-- DATA SHOWN follows --

(* ===== verification/AudioHalCalls.v ===== *)
(** * The calls of the framework

    Every function of the HAL, called on a device that is between calls ([hal_ok]), returns
    and leaves it so, its locks given back. *)
From S2P Require Import Prelude Machine AudioTypes AudioVoice AudioRoute AudioRouteInv AudioSelect AudioStreams AudioDevice AudioQuiet AudioPaths AudioHal AudioEffects AudioHalInv AudioHalOps.

(** A state between steps of a call: consistent, with these locks. *)
Definition held (a l : bool) (ko ki : option nat) (s : AudioSt) : Prop := hal_core s /\ locks s a l ko ki.

Section calls.
Context `{API : AudioApi} `{HW : AudioHw} `{MEM : Memory}.

(** The streams of both states are the same ones. *)
Record same_streams (s s' : AudioSt) : Prop := {
  ss_outs : forall k o, outs s !! k = Some o -> exists o', outs s' !! k = Some o' /\ out_usecase o' = out_usecase o;
  ss_ins : forall k, live_in k s -> live_in k s';
  ss_mode : mode s' = mode s;
  ss_primary : primary_output s' = primary_output s
}.
Lemma same_refl s : same_streams s s.
Proof. split; [|done..]. intros k o Ho. by exists o. Qed.
Lemma same_trans s1 s2 s3 : same_streams s1 s2 -> same_streams s2 s3 -> same_streams s1 s3.
Proof.
  intros [Ho1 Hi1 Hm1 Hp1] [Ho2 Hi2 Hm2 Hp2]. split; [|auto|congruence|congruence].
  intros k o Ho. destruct (Ho1 k o Ho) as (o1 & H1 & <-). by apply Ho2.
Qed.
Lemma same_base s s' : base s s' -> same_streams s s'.
Proof.
  intros Hb. split; [|by intros k; apply live_in_base|apply Hb..]. intros k o Ho.
  destruct (base_out _ _ _ _ Hb Ho) as (o' & Ho' & E & _). by exists o'.
Qed.
Lemma same_relocked s s' : relocked s s' -> same_streams s s'.
Proof.
  intros Hr. split; [| |by rewrite (rl_rest _ _ Hr)..].
  - intros k o Ho. destruct (relocked_out _ _ _ _ Hr Ho) as (o' & Ho' & E). exists o'. split; [done|]. by rewrite E.
  - intros k [i Hi]. destruct (relocked_in _ _ _ _ Hr Hi) as (i' & Hi' & _). by eexists.
Qed.
Lemma same_live s s' k : same_streams s s' -> live_out k s -> live_out k s'.
Proof. intros Hs [o Ho]. destruct (ss_outs _ _ Hs k o Ho) as (o' & Ho' & _). by eexists. Qed.

(** A step of a call: the locks after it, the same streams, the same active input. *)
Definition step (a l : bool) (ko ki : option nat) (s s' : AudioSt) : Prop :=
  held a l ko ki s' /\ same_streams s s' /\ active_input s' = active_input s.
Lemma now_step s a l ko ki s' : hal_core s -> now s a l ko ki s' -> step a l ko ki s s'.
Proof.
  intros Hc (Hr & Hc' & Hl). split_and!; [by split; [apply Hc'|]|by apply same_relocked|]. by rewrite (rl_rest _ _ Hr).
Qed.
Lemma base_step s s' a l ko ki :
  locks s a l ko ki -> hal_core s' -> base s s' -> active_input s' = active_input s -> step a l ko ki s s'.
Proof. intros Hl Hc Hb Ha. split_and!; [split; [done|by eapply locks_base]|by apply same_base|done]. Qed.
Lemma quiet_step {B} (m : A B) s a l ko ki :
  held a l ko ki s -> quiet m s -> plain m -> returns m s (fun _ s' => step a l ko ki s s').
Proof.
  intros [Hc Hl] (r & s' & Hr & Hf) Hp. exists r, s'. split; [done|]. assert (out_effect s s') as He by by eapply (plain_out m).
  apply base_step; [done|by eapply frame_hal|apply Hf|apply He].
Qed.

Lemma s_lock_adev s l ko ki : held false l ko ki s -> returns lock_adev s (fun _ s' => step true l ko ki s s').
Proof. intros [Hc Hl]. eapply returns_mono; [by apply lock_adev_spec|]. intros r s'. by apply now_step. Qed.
Lemma s_unlock_adev s a l ko ki : held a l ko ki s -> returns unlock_adev s (fun _ s' => step false l ko ki s s').
Proof. intros [Hc Hl]. eapply returns_mono; [by eapply unlock_adev_spec|]. intros r s'. by apply now_step. Qed.
Lemma s_lock_inputs s a ko ki : held a false ko ki s -> returns lock_lock_inputs s (fun _ s' => step a true ko ki s s').
Proof. intros [Hc Hl]. eapply returns_mono; [by apply lock_inputs_spec|]. intros r s'. by apply now_step. Qed.
Lemma s_unlock_inputs s a l ko ki : held a l ko ki s -> returns unlock_lock_inputs s (fun _ s' => step a false ko ki s s').
Proof. intros [Hc Hl]. eapply returns_mono; [by eapply unlock_inputs_spec|]. intros r s'. by apply now_step. Qed.
Lemma s_lock_output s k a l ki : live_out k s -> held a l None ki s ->
  returns (lock_output_stream k) s (fun _ s' => step a l (Some k) ki s s').
Proof. intros Hk [Hc Hl]. eapply returns_mono; [by apply lock_output_spec|]. intros r s'. by apply now_step. Qed.
Lemma s_unlock_output s k a l ki : live_out k s -> held a l (Some k) ki s ->
  returns (unlock_output k) s (fun _ s' => step a l None ki s s').
Proof. intros Hk [Hc Hl]. eapply returns_mono; [by apply unlock_output_spec|]. intros r s'. by apply now_step. Qed.
Lemma s_lock_input s k a l ko : live_in k s -> held a l ko None s ->
  returns (lock_input_stream k) s (fun _ s' => step a l ko (Some k) s s').
Proof. intros Hk [Hc Hl]. eapply returns_mono; [by apply lock_input_spec|]. intros r s'. by apply now_step. Qed.
Lemma s_unlock_input s k a l ko : live_in k s -> held a l ko (Some k) s ->
  returns (unlock_input k) s (fun _ s' => step a l ko None s s').
Proof. intros Hk [Hc Hl]. eapply returns_mono; [by apply unlock_input_spec|]. intros r s'. by apply now_step. Qed.
Lemma s_amp e s a l ko ki : held a l ko ki s -> returns (when_amp e) s (fun _ s' => step a l ko ki s s').
Proof. intros Hh. apply quiet_step; [done|apply when_amp_quiet|apply when_amp_plain]. Qed.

-- DATA SHOWN concluded --

◆ **EXERCISE DIRECTIONS**:
A single figure, the number of lines above with the word "false", is the whole answer.

◆ **REPLY TO THE TASK**:
4